Episode Report Card Cindy McLennan: A | 5820 USERS: A- YOU GRADE IT I Once Was Lost, But Now Am Found
By Cindy McLennan | Season 6 | Episode 17 | Aired on 2010.05.23
Now, if I think of the Island serving as an earthly Purgatory for the living, how do I see the Sideways? Well, Jezebel.com already drew comparisons to Bardos, so I don't want to go there. Since religious analogies don't work for everyone, how about some flesh and blood? Forget all that Purgatory stuff for a moment. Instead, think of the Island as surgery. It's the operating room. It's what our characters have to endure, in life, to get their soul cancer surgically removed. And the Sideways? The Sideways is the recovery room. Like life, once the Island is done with someone, that person moves on. Eventually, people wake up in eternity -- where there are no time constraints on them as they recover from the spiritual operations they've undergone in earthly life. The cancer's gone, but they may still need some additional chemo, radiation (sorry, Des), medication or therapy. Actually, this works better for me than thinking of the Sideways as Purgatory, Limbo, or Bardos. After you have an operation, you're not all better. The problem has been corrected, but you still have to heal. The epiphanies? They were the last bit of healing. Once everyone is restored to health, the doctor opens the doors and discharges the patients, who move on to a better, fuller, happier life.

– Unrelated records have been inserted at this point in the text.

(* ===== verification/Setup.v ===== *)
(** Opening devices and sockets: the constructors of [libsponge/util/socket.cc],
    [tun.cc] and [tcp_helpers/tcp_sponge_socket.cc] seen from the state they leave,
    and [tcp_helpers/lossy_fd_adapter.hh] over a device. *)
From S2P Require Import Prelude.
From S2P Require Buffer Address TCPHeader TCPSegment TCPSender TCPConnection Adapters FileDescriptor EventLoop Socket SpongeSocket.
Import Address(Address).
Import TCPSegment(TCPSegment).
Import Adapters(Resolver, FdAdapterConfig, FdAdapterBase).
Import FileDescriptor EventLoop.
Import Socket(NetKernel, NetLaws).
Import SpongeSocket.
#[local] Existing Instances io_ret io_bind.

(** ** [LossyFdAdapter] over a socket or a TUN device *)

Section Lossy.
Context {K G : Type} (Ad : DatagramAdapter K (Device FdAdapterBase)) (rand : G -> Z * G).

Definition lossy_device_read (x : Device FdAdapterBase * G)
    : IO K (option TCPSegment * (Device FdAdapterBase * G)) :=
  '(ret, d) ← ad_read x.1;
  let '(drop, g) := Adapters.should_drop rand false (base d) x.2 in
  mret (if drop : bool then None else ret, (d, g)).

Definition lossy_device_write (seg : TCPSegment) (x : Device FdAdapterBase * G)
    : IO K (Device FdAdapterBase * G) :=
  let '(drop, g) := Adapters.should_drop rand true (base x.1) x.2 in
  if drop : bool then mret (x.1, g)
  else d ← ad_write seg x.1; mret (d, g).

Definition lossy_device_tick (ms : Z) (x : Device FdAdapterBase * G) : IO K (Device FdAdapterBase * G) :=
  d ← ad_tick ms x.1; mret (d, x.2).

(** The conversion to a descriptor and the other members are passed through. *)
Definition lossy_device : DatagramAdapter K (Device FdAdapterBase * G) :=
  {| ad_fd := fun x => ad_fd x.1;
     ad_set_config := fun c x => (ad_set_config c x.1, x.2);
     ad_set_listening := fun l x => (ad_set_listening l x.1, x.2);
     ad_read := lossy_device_read; ad_write := lossy_device_write; ad_tick := lossy_device_tick |}.
End Lossy.

#[export] Instance lossy_device_laws {K G : Type} `{NetLaws K}
    (Ad : DatagramAdapter K (Device FdAdapterBase)) (rand : G -> Z * G)
    `{AL : !AdapterLaws (Ad := Ad) K (Device FdAdapterBase)} :
  AdapterLaws (Ad := lossy_device Ad rand) K (Device FdAdapterBase * G).
Proof.
  constructor.
  - intros [d g] w s Hs. cbn [ad_read ad_fd lossy_device fst] in *. unfold lossy_device_read.
    apply outcome_bind. eapply outcome_mono; [by apply ad_read_law| |done]. cbn.
    intros [ret d'] w' (Hc & Hf & Hg). destruct (Adapters.should_drop _ _ _ _) as [drop g'].
    unfold outcome. cbn. split; [done|]. split; [done|]. by destruct drop.
  - intros seg [d g] w s Hs. cbn [ad_write ad_fd lossy_device fst] in *. unfold lossy_device_write.
    cbn [fst snd]. destruct (Adapters.should_drop _ _ _ _) as [drop g']. destruct drop.
    + unfold outcome. cbn. split; [by apply confined_refl|done].
    + apply outcome_bind. eapply outcome_mono; [by apply ad_write_law| |done]. by intros d' w' [Hc Hf].
  - intros ms [d g] w s Hs. cbn [ad_tick ad_fd lossy_device fst] in *. unfold lossy_device_tick.
    apply outcome_bind. eapply outcome_mono; [by apply ad_tick_law| |done]. by intros d' w' [Hc Hf].
  - intros c [d g]. exact (ad_config_law c d).
  - intros l [d g]. exact (ad_listening_law l d).
Qed.
Definition ethernet_main (garbage : Z) (address : list byte) (random_port random base_time : Z)
    (env : list (bool * Z)) (rounds : nat) (argv : list string) : world K -> ending K :=
  configured ethernet_usage argv
    (ethernet_get_config Names.of_name Names.of_quad random_port argv)
    (fun config => x ← ethernet_socket garbage address random base_time env config;
                   copy_and_close rounds x).

(** ** The other programs *)

(** [get_URL] of [apps/webget.cc] *)
Definition get_URL (garbage : Z) (address : list byte) (random_port random base_time : Z)
    (env : list (bool * Z)) (rounds : nat) (host path : string) : IO K (bool * bytes) :=
  a ← lift (Names.of_name host "http"%string);
  s ← SpongeSocket.FullStackSocket address;
  '(ended, s) ← SpongeSocket.FullStackSocket_connect garbage a random_port random base_time env s;
  if ended : bool then Tools.fetch rounds host path (SpongeSocket.data_socket s)
  else mret (false, []).

Definition webget_main (garbage : Z) (address : list byte) (random_port random base_time : Z)
    (env : list (bool * Z)) (rounds : nat) (argv : list string) : world K -> ending K := fun w =>
  match argv with
  | [] => Aborted
  | [_; host; path] =>
      try_catch ('(ended, _) ← get_URL garbage address random_port random base_time env rounds host path;
                 mret ended) w
  | argv0 :: _ => Printed EXIT_FAILURE (webget_usage argv0)
  end.

(** [main] of [apps/tcp_native.cc] *)
Definition native_main (rounds : nat) (argv : list string) : world K -> ending K := fun w =>
  match Tools.native_arguments argv, argv with
  | None, argv0 :: _ => Printed EXIT_FAILURE (native_usage argv0)
  | None, [] => Undefined
  | Some server_mode, _ =>
      try_catch (socket ← Tools.native_socket Names.of_name server_mode argv;
                 '(ended, _) ← BidirectionalCopy.bidirectional_stream_copy rounds socket;
                 mret ended) w
  end.

(** [main] of [apps/tun.cc], which never ends by itself *)
Definition tun_main (rounds : nat) : world K -> ending K :=
  try_catch (tun ← Socket.TunFD (String.list_ascii_of_string "tun144");
             _ ← Tools.show_packets rounds tun EmptyString;
             mret false).

(** [main] of [apps/bouncer.cc] *)
Definition bouncer_main (rounds : nat) : world K -> ending K :=
  try_catch ('(ended, _, _) ← Bouncer.program_body Names.to_string rounds; mret ended).

(** The main thread of [program_body] of [apps/lab7.cc] once the network thread has
    started.  Whatever is thrown is caught there; the program then waits for the network
    thread, which has seen [exit_flag], and ends. *)
Definition lab7_session (is_client : bool) (garbage random_port random base_time : Z)
    (env : list (bool * Z)) (rounds : nat) (s : Lab7.TCPSocketLab7 (K := K)) : IO K bool :=
  '(ended, s) ← Lab7.open_connection is_client garbage random_port random base_time env s;
  copy_and_close rounds (ended, Lab7.socket s).

Definition lab7_body (is_client : bool) (bounce_host bounce_port : string)
    (rd : bytes * bytes * bytes) (garbage random_port random base_time : Z)
    (env : list (bool * Z)) (rounds : nat) (w : world K) : ending K :=
  match Lab7.start is_client (Names.of_name bounce_host bounce_port) rd w with
  | Ok ((_, _, _, s), w') =>
      match try_catch (lab7_session is_client garbage random_port random base_time env rounds s) w' with
      | Caught _ => Completed None
      | x => x
      end
  | Throw e => caught e
  end.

I feel remiss in not mentioning giving special attention to John Locke, Ben Linus and Hugo Reyes, but I'm still wallowing in their stories, so it's difficult. I like to think that during his tenure as Island protector, Hurley found a way to make new rules that canceled out CJ and Jacob's rules. And I'd like to think Hurley's term didn't end with his murder, but that one of his new rules was that he was free to die gently, or return home, even, once he found his replacement. I'm agnostic on whether Ben succeeded him as leader. I think Ben needed to be loved and needed, a lot more than he needed to be in control. Locke's happy ending leaves me a little empty. I mean, I'm glad he's with everyone, and it would have made no sense for Helen to be there (yes, even less than newborn Aaron), but it made me sad to see him sitting in the front pew, all alone. I wish someone, even Boone, had been sitting beside him.